When cloud-based Enterprise Content Management (ECM) came into the mainstream in the mid-2000s, businesses began digitizing old analog processes and migrating content from local machines and on-premises repositories to the cloud. As the world of digital content grew, ECM providers deployed a variety of ways to sort and segment proprietary or sensitive content. For most, this meant relying on IT administrators to set and enforce policies and end users to properly tag and categorize the content they create and share.

That’s the way most organizations still do it today. In other words, the way we think about data classification hasn’t changed much since we were all walking around with flip phones in our pocket.

What we can see now is that end-user classification was never very good on it’s own. In 2007, IT consulting firm AIIM conducted a survey which revealed that classification was a big challenge in Microsoft SharePoint deployments, with only 22% of organizations providing users with any guidance on corporate classification policies. Almost a decade later, AIIM found that more than one- third of users still say it is inconsistent metadata and classifications presenting the biggest issue for their organization.

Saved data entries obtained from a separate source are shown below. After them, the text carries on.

(* ===== verification/ParserErrors.v ===== *)
(** * The parser with and without an error handler

    Without an error handler the parser stops, with a panic that [Parse]
    recovers from, at the first error.  The two modes are related: they run
    alike up to the first error, which the run with a handler has recorded from
    then on. *)

From S2P Require Import Prelude Tokens Source Stream Pos Nodes WellFormed Exprs Branches Scanner.
From S2P Require Import ScannerFacts Parser ParserFacts Grammar ParserRelation FileFacts.

#[local] Open Scope Z_scope.
#[local] Open Scope go_scope.

(** The same parser with an error handler. *)
Definition with_handler (cfg : Config) : Config := {|
  file := file (Config := cfg);
  has_errh := true;
  pmode := pmode (Config := cfg);
  pragh := pragh (Config := cfg);
  map_range := map_range (Config := cfg)
|}.

Section Errors.
Context {src : Type} `{SourceLaws src} (cfg : Config) (Hno : has_errh (Config := cfg) = false) (Hoff : branches_off (cfg := cfg)).
Abbreviation parser := (parser src).
Abbreviation PM := (PM (src := src)).

(** An error that is recorded stays. *)
Definition keeps_error {A} (m : PM A) : Prop := forall p e, first p = Some e ->
  match m p with Ok (_, p', _) => first p' = Some e | _ => True end.

(** From a state without an error [m1] does what [m2] does and records no error,
    or it stops with the error that [m2] records. *)
Definition stops_early {A} (m1 m2 : PM A) : Prop := forall p, first p = None ->
  match m1 p with
  | Ok (a, p', t) => first p' = None /\ m2 p = Ok (a, p', t)
  | Panic (PError e) => match m2 p with Ok (_, p', _) => first p' = Some e | _ => True end
  | _ => True
  end.

#[local] Instance error_rel : ProdRel src src := fun A m1 m2 => stops_early m1 m2 /\ keeps_error m2.

Lemma errors_bind {A B} (m1 m2 : PM A) (k1 k2 : A -> PM B) :
  prod_rel m1 m2 -> (forall a, prod_rel (k1 a) (k2 a)) -> prod_rel (bind m1 k1) (bind m2 k2).
Proof.
  intros [Hm Km] Hk. split.
  - intros p Hp. specialize (Hm p Hp). unfold bind. destruct (m1 p) as [[[a p'] t]|[e|msg]|]; [| |done..].
    + destruct Hm as [Hp' ->]. destruct (Hk a) as [Hs _]. specialize (Hs p' Hp').
      destruct (k1 a p') as [[[b p''] t']|[e|msg]|]; [by destruct Hs as [? ->]| |done..].
      by destruct (k2 a p') as [[[b q] u]| |].
    + destruct (m2 p) as [[[a p'] t]| |]; [|done..]. destruct (Hk a) as [_ Hs]. specialize (Hs p' e Hm).
      by destruct (k2 a p') as [[[b q] u]| |].
  - intros p e Hp. specialize (Km p e Hp). unfold bind. destruct (m2 p) as [[[a p'] t]| |]; [|done..].
    destruct (Hk a) as [_ Hs]. specialize (Hs p' e Km). by destruct (k2 a p') as [[[b q] u]| |].
Qed.

Lemma parser_eq (p1 p2 : parser) : parser_rel eq p1 p2 -> p1 = p2.
Proof.
  destruct p1 as [s1], p2 as [s2]. intros [[Hs Hf Ht] Hp]. cbn in *. destruct s1, s2. cbn in *. congruence.
Qed.

Lemma parser_refl (p : parser) : parser_rel eq p p.
Proof. by repeat split. Qed.
Lemma errors_errorAt pos msg : prod_rel (errorAt (cfg := cfg) pos msg) (errorAt (cfg := with_handler cfg) pos msg).
Proof.
  unfold errorAt. rewrite Hno. split; [intros p Hp|intros p e Hp]; unfold bind, modify, gets, panic, emit, ret; cbn; rewrite Hp; cbn; done.
Qed.

#[local] Instance error_laws : ProdRelLaws eq cfg (with_handler cfg) error_rel.
Proof.
  split; intros.
  - done.
  - by rewrite (parser_eq p1 p2).
  - by split; [intros p Hp|intros p e' Hp].
  - by apply errors_bind.
  - split; [intros p Hp; by destruct v|by intros p e' Hp].
  - by split; [intros p Hp|intros p e' Hp].
  - by split; [intros p Hp|intros p e' Hp].
  - assert (E : forall p, f1 p = f2 p) by (intros p; auto using parser_refl). split; intros p; cbn; [by rewrite E|done].
  - assert (E : forall p, g1 p = g2 p) by (intros p; auto using parser_eq, parser_refl).
    split; [intros p Hp|intros p e Hp]; cbn; [rewrite E|]; by rewrite H2.
  - split; [intros p Hp|intros p e Hp]; unfold scan; by destruct (Scanner.next _) as [[[u s] t]| |].
  - apply errors_errorAt.
  - done.
Qed.

(** What [Parse] runs. *)
Definition run (c : Config) (r : src) : res pval (option File * option Error * parser * list event) :=
  (Parser.next (cfg := c);;; let* f := tied (cfg := c) (fileOrNil (cfg := c)) in let* e := gets first in ret (f, e)) (init (cfg := c) r).

Lemma run_returns (c : Config) r : src_ok r -> Z.of_nat (src_left r) < 2 ^ 62 -> branches_off (cfg := c) ->
  match run c r with
  | Ok (f, e, p, t) => e = first p /\ recorded (cfg := c) (init (cfg := c) r) p t /\
      match f with Some f => wf_file f = true | None => is_some e = true end
  | Panic v => pallowed (cfg := c) v
  | NoFuel => False
  end.
Proof.
  intros Hr Hl Hb. pose proof (Parse_spec (cfg := c) r (or_intror Hb) Hr Hl) as Hs. unfold spec_to, wp in Hs.
  assert (E : run c r = bind (Parser.next (cfg := c);;; tied (cfg := c) (fileOrNil (cfg := c))) (fun f => let* e := gets first in ret (f, e)) (init (cfg := c) r))
    by (symmetry; apply bind_assoc).
  rewrite E. unfold bind at 1. destruct ((Parser.next;;; tied fileOrNil) (init r)) as [[[f p] t]|v|]; [|exact Hs..].
  destruct Hs as [(_ & _ & _ & _ & _ & Hrec) Hf]. cbn. rewrite app_nil_r. split_and!; [done|by apply Hrec|]. by destruct f.
Qed.

(** C30: without an error handler [Parse] stops at the first error.  It gives the
    file and the calls of the other handler that it gives with one, where no
    error is reported; otherwise it gives no file and the error that the handler
    would have been given first.  [checkBranches] is off. *)
Theorem Parse_stops_at_error r : src_ok r -> Z.of_nat (src_left r) < 2 ^ 62 ->
  exists f e t, Parse (cfg := with_handler cfg) r = Ok (f, e, t) /\ e = head (reported t) /\
    (e = None -> exists g, f = Some g /\ wf_file g = true) /\
    Parse (cfg := cfg) r = match e with None => Ok (f, None, t) | Some e => Ok (None, Some e, []) end.
Proof.
  intros Hr Hl. destruct (prel_Parse eq cfg (with_handler cfg)) as [Hs _]. specialize (Hs (init (cfg := cfg) r) eq_refl).
  pose proof (run_returns cfg r Hr Hl Hoff) as H1. pose proof (run_returns (with_handler cfg) r Hr Hl Hoff) as H2.
  unfold Parse. fold (run cfg r). fold (run (with_handler cfg) r).
  change (match run cfg r with
    | Ok (a, p', t) => first p' = None /\ run (with_handler cfg) r = Ok (a, p', t)
    | Panic (PError e) => match run (with_handler cfg) r with Ok (_, p', _) => first p' = Some e | _ => True end
    | _ => True end) in Hs.
  destruct (run (with_handler cfg) r) as [[[[f e] p] t]|v|] eqn:E2; [|by destruct H2 as [H2 _]|done].
  destruct H2 as (-> & Hrec & Hf). exists f, (first p), t. split; [done|]. split; [by destruct Hrec|].
  split; [intros En; rewrite En in Hf; destruct f as [g|]; [by exists g|done]|].
  destruct (run cfg r) as [[[[f1 e1] p1] t1]|[e1|msg]|]; [| |by destruct H1 as [_ [? ?]]|done].
  - destruct Hs as [Hn [= <- <- <- <-]]. by rewrite Hn.
  - by rewrite Hs.
Qed.
End Errors.

(** A file with two errors: the first one stops the parser without a handler. *)
Lemma Parse_stops_at_error_witness :
  exists f e t, Parse (cfg := with_handler (config false 0)) broken = Ok (f, e, t) /\ e = head (reported t) /\
    (e = None -> exists g, f = Some g /\ wf_file g = true) /\
    Parse (cfg := config false 0) broken = match e with None => Ok (f, None, t) | Some e => Ok (None, Some e, []) end.
Proof. apply (Parse_stops_at_error (config false 0)); [reflexivity|reflexivity|apply broken_ok..]. Defined.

It is clear that the problem isn’t getting any better. When enterprise cloud was in its infancy, it may have been easier to require everyone in an organization to label, categorize, or tag all content in a repository. But the explosion of unstructured data has quickly made it impossible to keep up. By as early as 2013, IBM reported that humans were creating 2.5 quintillion bytes of data every day, the vast majority of which is generated by businesses.

The size and scope of unstructured enterprise content makes the prospect of end-user classification untenable. A typical Egnyte scan covers 7,000,000 documents, spreadsheets, PDFs and image files. We find sensitive PII in 10 percent of those files spread across hundreds, often thousands of locations. We are officially beyond the point where it makes sense to rely on a network of humans (your employees) to effectively classify that much content and still be productive.

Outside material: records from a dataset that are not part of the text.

(* ===== verification/Bits.v ===== *)
(** * src/src/math/bits: counting bits

    The lengths and trailing zeros of unsigned words, by table and by
    multiplication with a de Bruijn sequence, as the code writes them for
    machines without such instructions. *)

From S2P Require Import Prelude.

#[local] Open Scope Z_scope.

Definition deBruijn32 : Z := 0x077CB531.
Definition deBruijn32tab : list Z :=
  [0; 1; 28; 2; 29; 14; 24; 3; 30; 22; 20; 15; 25; 17; 4; 8;
   31; 27; 13; 23; 21; 19; 16; 7; 26; 12; 18; 6; 11; 5; 10; 9].

Definition deBruijn64 : Z := 0x03f79d71b4ca8b09.
Definition deBruijn64tab : list Z :=
  [0; 1; 56; 2; 57; 49; 28; 3; 61; 58; 42; 50; 38; 29; 17; 4;
   62; 47; 59; 36; 45; 43; 51; 22; 53; 39; 33; 30; 24; 18; 12; 5;
   63; 55; 48; 27; 60; 41; 37; 16; 46; 35; 44; 21; 52; 32; 23; 11;
   54; 26; 40; 15; 34; 20; 31; 10; 25; 14; 19; 9; 13; 8; 7; 6].

Definition len8tab : list Z :=
  [0; 1; 2; 2; 3; 3; 3; 3; 4; 4; 4; 4; 4; 4; 4; 4; 5; 5; 5; 5; 5; 5; 5; 5; 5; 5; 5; 5; 5; 5; 5; 5;
   6; 6; 6; 6; 6; 6; 6; 6; 6; 6; 6; 6; 6; 6; 6; 6; 6; 6; 6; 6; 6; 6; 6; 6; 6; 6; 6; 6; 6; 6; 6; 6;
   7; 7; 7; 7; 7; 7; 7; 7; 7; 7; 7; 7; 7; 7; 7; 7; 7; 7; 7; 7; 7; 7; 7; 7; 7; 7; 7; 7; 7; 7; 7; 7;
   7; 7; 7; 7; 7; 7; 7; 7; 7; 7; 7; 7; 7; 7; 7; 7; 7; 7; 7; 7; 7; 7; 7; 7; 7; 7; 7; 7; 7; 7; 7; 7;
   8; 8; 8; 8; 8; 8; 8; 8; 8; 8; 8; 8; 8; 8; 8; 8; 8; 8; 8; 8; 8; 8; 8; 8; 8; 8; 8; 8; 8; 8; 8; 8;
   8; 8; 8; 8; 8; 8; 8; 8; 8; 8; 8; 8; 8; 8; 8; 8; 8; 8; 8; 8; 8; 8; 8; 8; 8; 8; 8; 8; 8; 8; 8; 8;
   8; 8; 8; 8; 8; 8; 8; 8; 8; 8; 8; 8; 8; 8; 8; 8; 8; 8; 8; 8; 8; 8; 8; 8; 8; 8; 8; 8; 8; 8; 8; 8;
   8; 8; 8; 8; 8; 8; 8; 8; 8; 8; 8; 8; 8; 8; 8; 8; 8; 8; 8; 8; 8; 8; 8; 8; 8; 8; 8; 8; 8; 8; 8; 8].

(** ** Lengths *)

Definition Len8 (x : Z) : Z := nthZ 0 len8tab x.

Definition Len16 (x : Z) : Z :=
  let '(x, n) := if Z.shiftl 1 8 <=? x then (Z.shiftr x 8, 8) else (x, 0) in
  n + nthZ 0 len8tab x.

Definition Len32 (x : Z) : Z :=
  let '(x, n) := if Z.shiftl 1 16 <=? x then (Z.shiftr x 16, 16) else (x, 0) in
  let '(x, n) := if Z.shiftl 1 8 <=? x then (Z.shiftr x 8, n + 8) else (x, n) in
  n + nthZ 0 len8tab x.

Definition Len64 (x : Z) : Z :=
  let '(x, n) := if Z.shiftl 1 32 <=? x then (Z.shiftr x 32, 32) else (x, 0) in
  let '(x, n) := if Z.shiftl 1 16 <=? x then (Z.shiftr x 16, n + 16) else (x, n) in
  let '(x, n) := if Z.shiftl 1 8 <=? x then (Z.shiftr x 8, n + 8) else (x, n) in
  n + nthZ 0 len8tab x.

Definition LeadingZeros8 (x : Z) : Z := 8 - Len8 x.
Definition LeadingZeros16 (x : Z) : Z := 16 - Len16 x.
Definition LeadingZeros32 (x : Z) : Z := 32 - Len32 x.
Definition LeadingZeros64 (x : Z) : Z := 64 - Len64 x.

(** ** Trailing zeros *)

Definition TrailingZeros32 (x : Z) : Z :=
  if x =? 0 then 32
  else nthZ 0 deBruijn32tab (Z.shiftr (u32 (Z.land x (u32 (- x)) * deBruijn32)) (32 - 5)).

Definition TrailingZeros64 (x : Z) : Z :=
  if x =? 0 then 64
  else nthZ 0 deBruijn64tab (Z.shiftr (u64 (Z.land x (u64 (- x)) * deBruijn64)) (64 - 6)).

(** ** Lengths as logarithms *)

(** The number of binary digits. *)
Definition size (x : Z) : Z := if x =? 0 then 0 else Z.log2 x + 1.

Lemma size_bounds x : 0 < x -> 2 ^ (size x - 1) <= x < 2 ^ size x /\ 0 < size x.
Proof.
  intros Hx. unfold size. destruct (x =? 0) eqn:E; [lia|]. pose proof (Z.log2_spec x Hx). pose proof (Z.log2_nonneg x).
  replace (Z.log2 x + 1 - 1) with (Z.log2 x) by lia. rewrite Z.add_1_r. lia.
Qed.

Lemma size_shiftr x k : 0 <= k -> 2 ^ k <= x -> size x = k + size (Z.shiftr x k).
Proof.
  intros Hk Hx. assert (0 < 2 ^ k) by (apply Z.pow_pos_nonneg; lia). pose proof (Z.log2_le_mono (2 ^ k) x Hx) as Hl.
  rewrite Z.log2_pow2 in Hl by done. unfold size. rewrite Z.log2_shiftr by lia.
  assert (0 < Z.shiftr x k) by (rewrite Z.shiftr_div_pow2 by done; apply Z.div_str_pos; lia).
  destruct (x =? 0) eqn:E; [lia|]. destruct (Z.shiftr x k =? 0) eqn:E1; [lia|]. lia.
Qed.

Lemma len8tab_size x : 0 <= x < 256 -> nthZ 0 len8tab x = size x.
Proof.
  intros Hx. assert (Hall : forallb (fun k => nthZ 0 len8tab k =? size k) (map Z.of_nat (seq 0 256)) = true) by (vm_compute; reflexivity).
  apply Z.eqb_eq, (forallb_below _ _ _ Hall). lia.
Qed.

(** One halving of the code. *)
Lemma halving x n k : 0 <= x < 2 ^ (k + k) -> 0 <= k -> forall Q : Z * Z -> Prop,
  (forall x' n', 0 <= x' < 2 ^ k -> n' + size x' = n + size x -> Q (x', n')) ->
  Q (if Z.shiftl 1 k <=? x then (Z.shiftr x k, n + k) else (x, n)).
Proof.
  intros Hx Hk Q HQ. rewrite Z.shiftl_1_l. rewrite Z.pow_add_r in Hx by lia. destruct (2 ^ k <=? x) eqn:E.
  - apply HQ; [|rewrite (size_shiftr x k); lia]. rewrite Z.shiftr_div_pow2 by lia.
    assert (0 < 2 ^ k) by (apply Z.pow_pos_nonneg; lia). split; [apply Z.div_pos; lia|apply Z.div_lt_upper_bound; lia].
  - apply HQ; [lia|done].
Qed.

Lemma Len8_size x : 0 <= x < 2 ^ 8 -> Len8 x = size x.
Proof. apply len8tab_size. Qed.

Lemma Len16_size x : 0 <= x < 2 ^ 16 -> Len16 x = size x.
Proof.
  intros Hx. unfold Len16. change 8 with (0 + 8) at 3. apply halving; [done|lia|]. intros x' n' Hx' E.
  rewrite len8tab_size by done. lia.
Qed.

Lemma Len32_size x : 0 <= x < 2 ^ 32 -> Len32 x = size x.
Proof.
  intros Hx. unfold Len32. change 16 with (0 + 16) at 3. apply halving; [done|lia|]. intros x' n' Hx' E.
  apply halving; [done|lia|]. intros x2 n2 Hx2 E2. rewrite len8tab_size by done. lia.
Qed.

Lemma Len64_size x : 0 <= x < 2 ^ 64 -> Len64 x = size x.
Proof.
  intros Hx. unfold Len64. change 32 with (0 + 32) at 3. apply halving; [done|lia|]. intros x' n' Hx' E.
  apply halving; [done|lia|]. intros x2 n2 Hx2 E2. apply halving; [done|lia|]. intros x3 n3 Hx3 E3.
  rewrite len8tab_size by done. lia.
Qed.

(** ** The lowest bit *)

Lemma odd_split o : Z.odd o = true -> exists j, o = 2 * j + 1.
Proof. intros H. apply Z.odd_spec in H as [j ->]. by exists j. Qed.

Lemma land_neg_odd o : Z.odd o = true -> Z.land o (- o) = 1.
Proof.
  intros (j & ->)%odd_split. replace (- (2 * j + 1)) with (Z.lnot (2 * j)) by (unfold Z.lnot; lia).
  apply Z.bits_inj'. intros i Hi. rewrite Z.land_spec, Z.lnot_spec by done.
  destruct (Z.eq_dec i 0) as [->|Hn]; [by rewrite Z.testbit_odd_0, Z.testbit_even_0|].
  replace i with (Z.succ (i - 1)) by lia. rewrite Z.testbit_odd_succ, Z.testbit_even_succ by lia.
  rewrite (Z.bits_above_log2 1) by (cbn; lia). by destruct (Z.testbit j (i - 1)).
Qed.

Lemma land_neg k o : 0 <= k -> Z.odd o = true -> Z.land (2 ^ k * o) (- (2 ^ k * o)) = 2 ^ k.
Proof.
  intros Hk Ho. replace (2 ^ k * o) with (Z.shiftl o k) by (rewrite Z.shiftl_mul_pow2; lia).
  replace (- Z.shiftl o k) with (Z.shiftl (- o) k) by (rewrite !Z.shiftl_mul_pow2 by done; ring).
  rewrite <- Z.shiftl_land, land_neg_odd by done. apply Z.shiftl_1_l.
Qed.

Lemma land_wrap x y n : 0 <= n -> 0 <= x < 2 ^ n -> Z.land x (y mod 2 ^ n) = Z.land x y.
Proof.
  intros Hn Hx. rewrite <- Z.land_ones, (Z.land_comm y), Z.land_assoc, Z.land_ones by done. by rewrite Z.mod_small.
Qed.

(** A number but 0 is an odd number times a power of 2. *)
Lemma odd_part n : forall x, 0 < x < 2 ^ Z.of_nat n -> exists k o, 0 <= k < Z.of_nat n /\ Z.odd o = true /\ x = 2 ^ k * o.
Proof.
  induction n as [|n IH]; intros x Hx; [cbn in Hx; lia|]. rewrite Nat2Z.inj_succ, Z.pow_succ_r in Hx by lia.
  destruct (Z.odd x) eqn:E.
  - exists 0, x. split_and!; [lia..|done|]. by rewrite Z.pow_0_r, Z.mul_1_l.
  - assert (Hev : Z.even x = true) by (rewrite <- Z.negb_odd, E; done). apply Z.even_spec in Hev as [y ->].
    destruct (IH y) as (k & o & Hk & Ho & ->); [lia|]. exists (k + 1), o. split_and!; [lia..|done|].
    rewrite Z.pow_add_r by lia. ring.
Qed.

Definition deBruijn_ok (bits shift seq : Z) (tab : list Z) : bool :=
  forallb (fun k => nthZ 0 tab (Z.shiftr ((2 ^ k * seq) mod 2 ^ bits) shift) =? k) (map Z.of_nat (List.seq 0 (Z.to_nat bits))).

Lemma deBruijn_ok_at bits shift seq tab k : deBruijn_ok bits shift seq tab = true -> 0 <= k < bits ->
  nthZ 0 tab (Z.shiftr ((2 ^ k * seq) mod 2 ^ bits) shift) = k.
Proof.
  intros Hall Hk. apply Z.eqb_eq, (forallb_below _ _ _ Hall). lia.
Qed.

(** [TrailingZeros64] of a word that is not 0 is the exponent of 2 in it. *)
Lemma TrailingZeros64_spec x : 0 < x < 2 ^ 64 ->
  0 <= TrailingZeros64 x < 64 /\ exists o, Z.odd o = true /\ x = 2 ^ TrailingZeros64 x * o.
Proof.
  intros Hx. destruct (odd_part 64 x Hx) as (k & o & Hk & Ho & E). assert (Ek : TrailingZeros64 x = k).
  { unfold TrailingZeros64, u64. destruct (x =? 0) eqn:E0; [lia|]. rewrite land_wrap by lia.
    rewrite E, land_neg by (done || lia). by apply deBruijn_ok_at; [vm_compute|]. }
  rewrite Ek. split; [lia|]. by exists o.
Qed.

Lemma TrailingZeros32_spec x : 0 < x < 2 ^ 32 ->
  0 <= TrailingZeros32 x < 32 /\ exists o, Z.odd o = true /\ x = 2 ^ TrailingZeros32 x * o.
Proof.
  intros Hx. destruct (odd_part 32 x Hx) as (k & o & Hk & Ho & E). assert (Ek : TrailingZeros32 x = k).
  { unfold TrailingZeros32, u32. destruct (x =? 0) eqn:E0; [lia|]. rewrite land_wrap by lia.
    rewrite E, land_neg by (done || lia). by apply deBruijn_ok_at; [vm_compute|]. }
  rewrite Ek. split; [lia|]. by exists o.
Qed.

In the age of GDPR, CCPA, PCI and HIPAA, relying on end users to properly classify data isn’t just inefficient, it’s risky too. The definition of PII (personally identifiable information) under GDPR alone encompasses potentially hundreds of pieces of information. Add that to the alphabet soup of other data privacy regulations, separate requirements for data retention and deletion, legal holds, and corporate policies on proprietary content and you’ve got a level of complexity that human brains just aren’t built to handle. Organizations must ask themselves if end-users can reasonably carry that burden or else pay hefty fines for overexposed PII.

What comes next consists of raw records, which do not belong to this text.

(* ===== verification/Magic.v ===== *)
(** * src/src/cmd/compile/internal/ssa/magic.go: division by constants

    The constants with which a division by a constant becomes a multiplication
    and shifts, and a test for divisibility a multiplication, a rotation and a
    comparison.  The big integers of the code are integers; a panic is the
    panic of the result. *)

From S2P Require Import Prelude Bits.

#[local] Open Scope Z_scope.

(** math/big: [Bit], [SetBit] to 0 and [BitLen] of an [Int], and the Euclidean
    division of [Div]. *)
Definition big_BitLen (x : Z) : Z := size (Z.abs x).
Definition big_Div (x y : Z) : Z := if y <? 0 then - (x / - y) else x / y.

(** The constant that an [n]-bit [AuxInt] stands for. *)
Definition const_bits (n c : Z) : Z := Z.shiftr (u64 (Z.shiftl (u64 c) (64 - n))) (64 - n).

(** ** Unsigned division *)

Definition umagicOK (n c : Z) : bool :=
  let d := const_bits n c in
  negb (Z.land d (u64 (d - 1)) =? 0).

Definition umagicOK8 (c : Z) : bool := negb (Z.land c (s8 (c - 1)) =? 0).
Definition umagicOK16 (c : Z) : bool := negb (Z.land c (s16 (c - 1)) =? 0).
Definition umagicOK32 (c : Z) : bool := negb (Z.land c (s32 (c - 1)) =? 0).
Definition umagicOK64 (c : Z) : bool := negb (Z.land c (s64 (c - 1)) =? 0).

Record umagicData := UmagicData { um_s : Z; um_m : Z }.

Definition umagic (n c : Z) : res string umagicData :=
  let d := const_bits n c in
  let C := d in
  let s := big_BitLen C in
  let M := Z.shiftl 1 (n + s) in
  let M := M + C in
  let M := M - 1 in
  if C =? 0 then Panic "division by zero"%string
  else
    let M := big_Div M C in
    if negb (Z.testbit M n) then Panic "n+1st bit isn't set"%string
    else
      let M := Z.clearbit M n in
      Ok (UmagicData s (u64 M)).

Definition umagic8 (c : Z) : res string umagicData := umagic 8 c.
Definition umagic16 (c : Z) : res string umagicData := umagic 16 c.
Definition umagic32 (c : Z) : res string umagicData := umagic 32 c.
Definition umagic64 (c : Z) : res string umagicData := umagic 64 c.

(** ** Signed division *)

Definition smagicOK (n c : Z) : bool :=
  if c <? 0 then false else negb (Z.land c (s64 (c - 1)) =? 0).

Definition smagicOK8 (c : Z) : bool := smagicOK 8 c.
Definition smagicOK16 (c : Z) : bool := smagicOK 16 c.
Definition smagicOK32 (c : Z) : bool := smagicOK 32 c.
Definition smagicOK64 (c : Z) : bool := smagicOK 64 c.

Record smagicData := SmagicData { sm_s : Z; sm_m : Z }.

Definition smagic (n c : Z) : res string smagicData :=
  let C := c in
  let s := big_BitLen C - 1 in
  let M := Z.shiftl 1 (n + s) in
  let M := M + C in
  let M := M - 1 in
  if C =? 0 then Panic "division by zero"%string
  else
    let M := big_Div M C in
    if Z.testbit M n then Panic "n+1st bit is set"%string
    else if negb (Z.testbit M (n - 1)) then Panic "nth bit is not set"%string
    else Ok (SmagicData s (u64 M)).

Definition smagic8 (c : Z) : res string smagicData := smagic 8 c.
Definition smagic16 (c : Z) : res string smagicData := smagic 16 c.
Definition smagic32 (c : Z) : res string smagicData := smagic 32 c.
Definition smagic64 (c : Z) : res string smagicData := smagic 64 c.

(** ** Divisibility of unsigned numbers *)

Definition udivisibleOK (n c : Z) : bool :=
  let d := const_bits n c in
  negb (Z.land d (u64 (d - 1)) =? 0).

Definition udivisibleOK8 (c : Z) : bool := udivisibleOK 8 c.
Definition udivisibleOK16 (c : Z) : bool := udivisibleOK 16 c.
Definition udivisibleOK32 (c : Z) : bool := udivisibleOK 32 c.
Definition udivisibleOK64 (c : Z) : bool := udivisibleOK 64 c.

Record udivisibleData := UdivisibleData { ud_k : Z; ud_m : Z; ud_max : Z }.

(** [^uint64(0) >> (64 - n)] *)
Definition low_mask (n : Z) : Z := Z.shiftr (2 ^ 64 - 1) (64 - n).

(** The inverse of an odd number by Newton's method. *)
Definition newton (d0 m : Z) : Z := u64 (m * u64 (2 - u64 (m * d0))).
Definition inverse (d0 mask : Z) : Z :=
  let m := d0 in
  let m := newton d0 m in
  let m := newton d0 m in
  let m := newton d0 m in
  let m := newton d0 m in
  let m := newton d0 m in
  Z.land m mask.

Definition udivisible (n c : Z) : res string udivisibleData :=
  let d := const_bits n c in
  let k := TrailingZeros64 d in
  let d0 := Z.shiftr d k in
  let mask := low_mask n in
  let m := inverse d0 mask in
  if d =? 0 then Panic "integer divide by zero"%string
  else
    let max := mask / d in
    Ok (UdivisibleData k m max).

Definition udivisible8 (c : Z) : res string udivisibleData := udivisible 8 c.
Definition udivisible16 (c : Z) : res string udivisibleData := udivisible 16 c.
Definition udivisible32 (c : Z) : res string udivisibleData := udivisible 32 c.
Definition udivisible64 (c : Z) : res string udivisibleData := udivisible 64 c.

(** ** Divisibility of signed numbers *)

Definition sdivisibleOK (n c : Z) : bool :=
  if c <? 0 then false else negb (Z.land c (s64 (c - 1)) =? 0).

Definition sdivisibleOK8 (c : Z) : bool := sdivisibleOK 8 c.
Definition sdivisibleOK16 (c : Z) : bool := sdivisibleOK 16 c.
Definition sdivisibleOK32 (c : Z) : bool := sdivisibleOK 32 c.
Definition sdivisibleOK64 (c : Z) : bool := sdivisibleOK 64 c.

Record sdivisibleData := SdivisibleData { sd_k : Z; sd_m : Z; sd_a : Z; sd_max : Z }.

Definition sdivisible (n c : Z) : res string sdivisibleData :=
  let d := u64 c in
  let k := TrailingZeros64 d in
  let d0 := Z.shiftr d k in
  let mask := low_mask n in
  let m := inverse d0 mask in
  if d0 =? 0 then Panic "integer divide by zero"%string
  else
    let a := Z.land (Z.shiftr mask 1 / d0) (u64 (- u64 (Z.shiftl 1 k))) in
    let max := Z.shiftr (u64 (2 * a)) k in
    Ok (SdivisibleData k m a max).

Definition sdivisible8 (c : Z) : res string sdivisibleData := sdivisible 8 c.
Definition sdivisible16 (c : Z) : res string sdivisibleData := sdivisible 16 c.
Definition sdivisible32 (c : Z) : res string sdivisibleData := sdivisible 32 c.
Definition sdivisible64 (c : Z) : res string sdivisibleData := sdivisible 64 c.

Module MagicExamples.
Example umagic_7 : umagic8 7 = Ok (UmagicData 3 37). Proof. vm_compute. reflexivity. Qed.
Example umagic_high : umagic8 (-1) = Ok (UmagicData 8 2). Proof. vm_compute. reflexivity. Qed.
Example umagic_3_64 : umagic64 3 = Ok (UmagicData 2 0x5555555555555556). Proof. vm_compute. reflexivity. Qed.
Example smagic_3 : smagic32 3 = Ok (SmagicData 1 0xAAAAAAAB). Proof. vm_compute. reflexivity. Qed.
Example udivisible_6 : udivisible16 6 = Ok (UdivisibleData 1 0xAAAB 10922). Proof. vm_compute. reflexivity. Qed.
Example sdivisible_6 : sdivisible8 6 = Ok (SdivisibleData 1 0xAB 42 42). Proof. vm_compute. reflexivity. Qed.
End MagicExamples.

At Egnyte, we believe in a different approach that shifts the burden to machines to do the heavy lifting, and leverages human judgement to oversee the process and make decisions. By scanning the content and matching it to preconfigured classification policies, you can get a 360 view of the sensitive data on the system, where it lives, and who has access to it. As new content is created, it is automatically scanned and classified.

This approach doesn’t mark the end of all forms of tagging or manual classification. Employees still have a role to play in responsibly managing and storing their content. But with a little assist from machine learning we can make the process a whole lot better so they can get back to work.